*** Begin section ***

(* ===== verification/ProcessProps.v ===== *)
(** * Properties of processes and the scheduler

    The steps of the system from boot and their invariant; waiting, exit,
    kill, creation and reaping; round-robin; concrete runs. *)

From S2P Require Import Prelude Cpu KList Process ProcessInv ProcessThm.

(** ** The boot state *)

(** Before [init_pcb]: an empty table and empty queues. *)
Definition no_procs (h : hw) (root : Z) : ps :=
  mk_ps (mk_cpu 1 true []) ∅ (list_to_map ((λ i, (i, 0)) <$> zseq 0 1024)) 0 ∅ 0 ∅ h root.

Lemma no_procs_table h root i : pcb_table (no_procs h root) !! i = if decide (0 ≤ i < MAX_PROC) then Some 0 else None.
Proof.
  unfold no_procs. cbn [pcb_table]. case_decide as Hi.
  - apply elem_of_list_to_map_1'.
    + by intros y (j & [= _ ->] & _)%list_elem_of_fmap.
    + apply list_elem_of_fmap. exists i. split; [done|]. apply elem_of_zseq. unfold MAX_PROC in Hi. lia.
  - apply not_elem_of_list_to_map_1. rewrite <- list_fmap_compose. intros (j & -> & Hj%elem_of_zseq)%list_elem_of_fmap.
    unfold MAX_PROC in Hi. simpl in Hi. lia.
Qed.

Section Alloc.
Context `{!NodeAlloc}.

Lemma init_pcb_wf h root estack fp uart :
  ∃ s, init_pcb estack fp uart (no_procs h root) = Ok (tt, s) ∧ core s (Some (current s)) ∧ is_Some (pcbs s !! current s) ∧
    (∀ q, queue s q = []) ∧ (∀ i, 0 < i < MAX_PROC → pcb_table s !! i = Some 0) ∧ last_pid s = 0.
Proof.
  apply wp_unit. unfold init_pcb. wp_step. apply wp_p_malloc. cbn zeta. wp_step. apply wp_get_st. cbn zeta.
  wp_step. apply wp_modify. wp_step. apply (wp_table_set _ _ 0); [by vm_compute|]. apply wp_modify.
  set (a := fresh_addr _). pose proof (fresh_addr_nonnull (allocs (no_procs h root))) as Ha. fold a in Ha.
  match goal with |- context [mk_pcb 0 0 1 ?r _ _ _ _ _ _ _ _ _ _ _ _ _ _ _ ?f ?b] => set (blk := mk_pcb 0 0 1 r zero_regs 0 0
    (C_fn "idle") estack RUN None EL1H_W_DAIF 0 0 (replicate 64 SIG_DFL) [] [] (h_ttbr1 h) root f b) end.
  match goal with |- core ?t _ ∧ _ => assert (E1 : pcbs t = {[a := blk]}) by reflexivity;
    assert (E2 : ∀ i, pcb_table t !! i = if decide (i = 0) then Some a else pcb_table (no_procs h root) !! i);
    [intros i; destruct (decide (i = 0)) as [->|]; [apply lookup_insert_eq|by apply lookup_insert_ne]|];
    assert (E3 : ∀ q, queue t q = []) by reflexivity;
    assert (E4 : allocs t = {[a]} ∪ ∅) by reflexivity;
    assert (E5 : current t = a) by reflexivity; assert (E6 : p_cpu t = mk_cpu 1 true []) by reflexivity;
    assert (E7 : last_pid t = 0) by reflexivity; set (s := t) in * end.
  clearbody s. assert (Hblk : pcb_ok blk) by (split; simpl; [done|done|by intros x ?%elem_of_nil|done|auto]).
  split_and!; [|rewrite E1, E5, lookup_singleton_eq; eauto|done| |done].
  - rewrite E5. split.
    + rewrite E6. by split.
    + intros i. rewrite E2, no_procs_table. clear. unfold MAX_PROC.
      destruct (decide (i = 0)), (decide (0 ≤ i < 1024)); split; (lia || (intros _; eauto; lia) || (intros [? [=]])).
    + intros i p. rewrite E2, no_procs_table, E1. case_decide as Hi.
      * intros [= <-] _. exists blk. by rewrite lookup_singleton_eq, Hi.
      * case_decide; [intros [= <-] Hp0; by destruct Hp0|intros [=]].
    + intros p b. rewrite E1, E2, E4. intros [<- <-]%lookup_singleton_Some. clear -Ha Hblk.
      split; [exact Ha|]. split; [set_solver|]. split; [by rewrite decide_True|exact Hblk].
    + intros p b. rewrite E1. intros [<- <-]%lookup_singleton_Some. split; intros _; reflexivity.
    + intros q. rewrite E3. constructor.
    + intros q p. rewrite E3, E1. split; [by intros ?%elem_of_nil|]. by intros (b & [<- <-]%lookup_singleton_Some & ?).
    + intros p b. rewrite E1. intros [<- <-]%lookup_singleton_Some Hp0. by destruct Hp0.
    + intros p q b c. rewrite E1. intros [<- <-]%lookup_singleton_Some _ Hp0. by destruct Hp0.
    + rewrite E7. unfold MAX_PROC. lia.
    + exists a, blk. by rewrite E1, lookup_singleton_eq.
    + by rewrite E7.
  - intros i Hi. rewrite E2, decide_False, no_procs_table by lia. rewrite decide_True by lia. done.
Qed.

*** End section ***

*Your task*: For every record above, print an exact copy.

*Solved problem*:
(* ===== verification/ProcessProps.v ===== *)
(** * Properties of processes and the scheduler

    The steps of the system from boot and their invariant; waiting, exit,
    kill, creation and reaping; round-robin; concrete runs. *)

From S2P Require Import Prelude Cpu KList Process ProcessInv ProcessThm.

(** ** The boot state *)

(** Before [init_pcb]: an empty table and empty queues. *)
Definition no_procs (h : hw) (root : Z) : ps :=
  mk_ps (mk_cpu 1 true []) ∅ (list_to_map ((λ i, (i, 0)) <$> zseq 0 1024)) 0 ∅ 0 ∅ h root.

Lemma no_procs_table h root i : pcb_table (no_procs h root) !! i = if decide (0 ≤ i < MAX_PROC) then Some 0 else None.
Proof.
  unfold no_procs. cbn [pcb_table]. case_decide as Hi.
  - apply elem_of_list_to_map_1'.
    + by intros y (j & [= _ ->] & _)%list_elem_of_fmap.
    + apply list_elem_of_fmap. exists i. split; [done|]. apply elem_of_zseq. unfold MAX_PROC in Hi. lia.
  - apply not_elem_of_list_to_map_1. rewrite <- list_fmap_compose. intros (j & -> & Hj%elem_of_zseq)%list_elem_of_fmap.
    unfold MAX_PROC in Hi. simpl in Hi. lia.
Qed.

Section Alloc.
Context `{!NodeAlloc}.

Lemma init_pcb_wf h root estack fp uart :
  ∃ s, init_pcb estack fp uart (no_procs h root) = Ok (tt, s) ∧ core s (Some (current s)) ∧ is_Some (pcbs s !! current s) ∧
    (∀ q, queue s q = []) ∧ (∀ i, 0 < i < MAX_PROC → pcb_table s !! i = Some 0) ∧ last_pid s = 0.
Proof.
  apply wp_unit. unfold init_pcb. wp_step. apply wp_p_malloc. cbn zeta. wp_step. apply wp_get_st. cbn zeta.
  wp_step. apply wp_modify. wp_step. apply (wp_table_set _ _ 0); [by vm_compute|]. apply wp_modify.
  set (a := fresh_addr _). pose proof (fresh_addr_nonnull (allocs (no_procs h root))) as Ha. fold a in Ha.
  match goal with |- context [mk_pcb 0 0 1 ?r _ _ _ _ _ _ _ _ _ _ _ _ _ _ _ ?f ?b] => set (blk := mk_pcb 0 0 1 r zero_regs 0 0
    (C_fn "idle") estack RUN None EL1H_W_DAIF 0 0 (replicate 64 SIG_DFL) [] [] (h_ttbr1 h) root f b) end.
  match goal with |- core ?t _ ∧ _ => assert (E1 : pcbs t = {[a := blk]}) by reflexivity;
    assert (E2 : ∀ i, pcb_table t !! i = if decide (i = 0) then Some a else pcb_table (no_procs h root) !! i);
    [intros i; destruct (decide (i = 0)) as [->|]; [apply lookup_insert_eq|by apply lookup_insert_ne]|];
    assert (E3 : ∀ q, queue t q = []) by reflexivity;
    assert (E4 : allocs t = {[a]} ∪ ∅) by reflexivity;
    assert (E5 : current t = a) by reflexivity; assert (E6 : p_cpu t = mk_cpu 1 true []) by reflexivity;
    assert (E7 : last_pid t = 0) by reflexivity; set (s := t) in * end.
  clearbody s. assert (Hblk : pcb_ok blk) by (split; simpl; [done|done|by intros x ?%elem_of_nil|done|auto]).
  split_and!; [|rewrite E1, E5, lookup_singleton_eq; eauto|done| |done].
  - rewrite E5. split.
    + rewrite E6. by split.
    + intros i. rewrite E2, no_procs_table. clear. unfold MAX_PROC.
      destruct (decide (i = 0)), (decide (0 ≤ i < 1024)); split; (lia || (intros _; eauto; lia) || (intros [? [=]])).
    + intros i p. rewrite E2, no_procs_table, E1. case_decide as Hi.
      * intros [= <-] _. exists blk. by rewrite lookup_singleton_eq, Hi.
      * case_decide; [intros [= <-] Hp0; by destruct Hp0|intros [=]].
    + intros p b. rewrite E1, E2, E4. intros [<- <-]%lookup_singleton_Some. clear -Ha Hblk.
      split; [exact Ha|]. split; [set_solver|]. split; [by rewrite decide_True|exact Hblk].
    + intros p b. rewrite E1. intros [<- <-]%lookup_singleton_Some. split; intros _; reflexivity.
    + intros q. rewrite E3. constructor.
    + intros q p. rewrite E3, E1. split; [by intros ?%elem_of_nil|]. by intros (b & [<- <-]%lookup_singleton_Some & ?).
    + intros p b. rewrite E1. intros [<- <-]%lookup_singleton_Some Hp0. by destruct Hp0.
    + intros p q b c. rewrite E1. intros [<- <-]%lookup_singleton_Some _ Hp0. by destruct Hp0.
    + rewrite E7. unfold MAX_PROC. lia.
    + exists a, blk. by rewrite E1, lookup_singleton_eq.
    + by rewrite E7.
  - intros i Hi. rewrite E2, decide_False, no_procs_table by lia. rewrite decide_True by lia. done.
Qed.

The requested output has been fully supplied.